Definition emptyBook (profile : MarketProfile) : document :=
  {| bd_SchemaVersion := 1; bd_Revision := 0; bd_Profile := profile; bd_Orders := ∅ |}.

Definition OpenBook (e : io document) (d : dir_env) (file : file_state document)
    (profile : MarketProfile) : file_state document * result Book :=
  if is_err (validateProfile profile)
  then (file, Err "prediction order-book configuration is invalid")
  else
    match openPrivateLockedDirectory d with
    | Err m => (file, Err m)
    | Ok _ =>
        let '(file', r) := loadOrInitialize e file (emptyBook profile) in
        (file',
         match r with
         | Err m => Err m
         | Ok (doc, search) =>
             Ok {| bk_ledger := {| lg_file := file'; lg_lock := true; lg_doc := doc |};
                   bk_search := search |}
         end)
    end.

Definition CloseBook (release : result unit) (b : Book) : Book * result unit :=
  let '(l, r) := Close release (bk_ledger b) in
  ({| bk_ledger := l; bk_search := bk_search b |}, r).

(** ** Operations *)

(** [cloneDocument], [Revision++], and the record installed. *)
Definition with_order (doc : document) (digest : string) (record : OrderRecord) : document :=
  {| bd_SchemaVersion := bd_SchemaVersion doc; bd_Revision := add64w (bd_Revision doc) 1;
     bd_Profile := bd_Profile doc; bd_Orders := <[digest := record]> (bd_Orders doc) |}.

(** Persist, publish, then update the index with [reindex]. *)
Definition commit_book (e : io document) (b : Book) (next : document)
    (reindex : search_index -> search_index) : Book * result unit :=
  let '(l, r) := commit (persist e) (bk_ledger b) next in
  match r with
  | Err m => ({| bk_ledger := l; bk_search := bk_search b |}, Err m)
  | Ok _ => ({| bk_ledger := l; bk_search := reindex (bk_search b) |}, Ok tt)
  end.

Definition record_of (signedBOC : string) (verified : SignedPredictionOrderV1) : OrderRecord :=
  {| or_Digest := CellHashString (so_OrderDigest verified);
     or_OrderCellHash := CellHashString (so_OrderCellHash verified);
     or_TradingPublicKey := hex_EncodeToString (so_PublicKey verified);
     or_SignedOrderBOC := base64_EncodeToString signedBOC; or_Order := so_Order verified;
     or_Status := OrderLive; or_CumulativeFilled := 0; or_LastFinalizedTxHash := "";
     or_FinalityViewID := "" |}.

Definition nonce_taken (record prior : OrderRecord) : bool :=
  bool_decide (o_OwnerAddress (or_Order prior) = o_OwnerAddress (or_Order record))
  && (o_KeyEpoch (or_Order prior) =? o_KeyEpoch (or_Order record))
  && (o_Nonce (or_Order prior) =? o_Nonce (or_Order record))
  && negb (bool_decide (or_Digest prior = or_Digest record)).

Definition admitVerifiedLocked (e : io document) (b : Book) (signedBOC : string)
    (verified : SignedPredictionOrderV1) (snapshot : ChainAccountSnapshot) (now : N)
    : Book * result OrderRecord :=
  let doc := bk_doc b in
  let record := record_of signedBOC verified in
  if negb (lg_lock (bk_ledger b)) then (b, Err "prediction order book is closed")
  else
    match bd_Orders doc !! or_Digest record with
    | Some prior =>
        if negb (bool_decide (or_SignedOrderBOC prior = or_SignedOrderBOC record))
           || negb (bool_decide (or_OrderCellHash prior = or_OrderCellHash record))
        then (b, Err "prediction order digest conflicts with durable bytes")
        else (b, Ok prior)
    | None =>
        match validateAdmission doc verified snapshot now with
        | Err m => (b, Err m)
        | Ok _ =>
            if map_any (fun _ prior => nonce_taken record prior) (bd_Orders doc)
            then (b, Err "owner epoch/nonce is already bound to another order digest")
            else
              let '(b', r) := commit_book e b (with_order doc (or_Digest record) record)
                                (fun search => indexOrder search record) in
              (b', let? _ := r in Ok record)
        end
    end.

--

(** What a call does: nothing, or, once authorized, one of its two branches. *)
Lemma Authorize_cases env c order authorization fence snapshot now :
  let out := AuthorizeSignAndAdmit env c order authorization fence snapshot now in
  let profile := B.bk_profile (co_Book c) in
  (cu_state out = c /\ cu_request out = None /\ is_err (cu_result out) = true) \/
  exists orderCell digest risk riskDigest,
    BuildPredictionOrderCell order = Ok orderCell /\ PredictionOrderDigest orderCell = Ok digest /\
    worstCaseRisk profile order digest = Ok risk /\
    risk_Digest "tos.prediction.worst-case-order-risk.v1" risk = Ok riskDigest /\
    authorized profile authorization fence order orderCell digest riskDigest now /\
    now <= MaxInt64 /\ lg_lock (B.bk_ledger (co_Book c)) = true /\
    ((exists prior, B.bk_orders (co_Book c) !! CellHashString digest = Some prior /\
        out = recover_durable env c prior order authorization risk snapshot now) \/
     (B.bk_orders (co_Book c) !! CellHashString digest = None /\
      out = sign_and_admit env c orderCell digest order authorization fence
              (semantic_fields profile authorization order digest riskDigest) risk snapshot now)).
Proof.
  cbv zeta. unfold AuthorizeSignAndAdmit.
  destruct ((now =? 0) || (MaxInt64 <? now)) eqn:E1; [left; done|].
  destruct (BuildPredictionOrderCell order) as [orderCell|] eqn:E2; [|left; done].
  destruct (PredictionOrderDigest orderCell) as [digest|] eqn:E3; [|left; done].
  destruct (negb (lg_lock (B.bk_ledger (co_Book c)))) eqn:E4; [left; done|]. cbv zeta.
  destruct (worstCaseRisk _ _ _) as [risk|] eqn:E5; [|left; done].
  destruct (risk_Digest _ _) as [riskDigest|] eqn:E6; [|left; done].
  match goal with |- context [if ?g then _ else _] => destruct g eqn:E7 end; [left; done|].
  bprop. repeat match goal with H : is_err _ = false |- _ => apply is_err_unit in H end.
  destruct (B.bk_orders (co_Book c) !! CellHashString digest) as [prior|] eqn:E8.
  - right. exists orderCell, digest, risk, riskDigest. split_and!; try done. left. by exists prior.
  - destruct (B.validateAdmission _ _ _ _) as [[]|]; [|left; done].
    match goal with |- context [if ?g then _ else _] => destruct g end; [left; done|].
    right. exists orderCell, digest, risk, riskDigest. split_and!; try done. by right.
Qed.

• WORK ITEM:
Among the lines above, find those with the word "Some". Copy them.

• SOLUTION FOR THIS TASK:
    | Some prior =>
    ((exists prior, B.bk_orders (co_Book c) !! CellHashString digest = Some prior /\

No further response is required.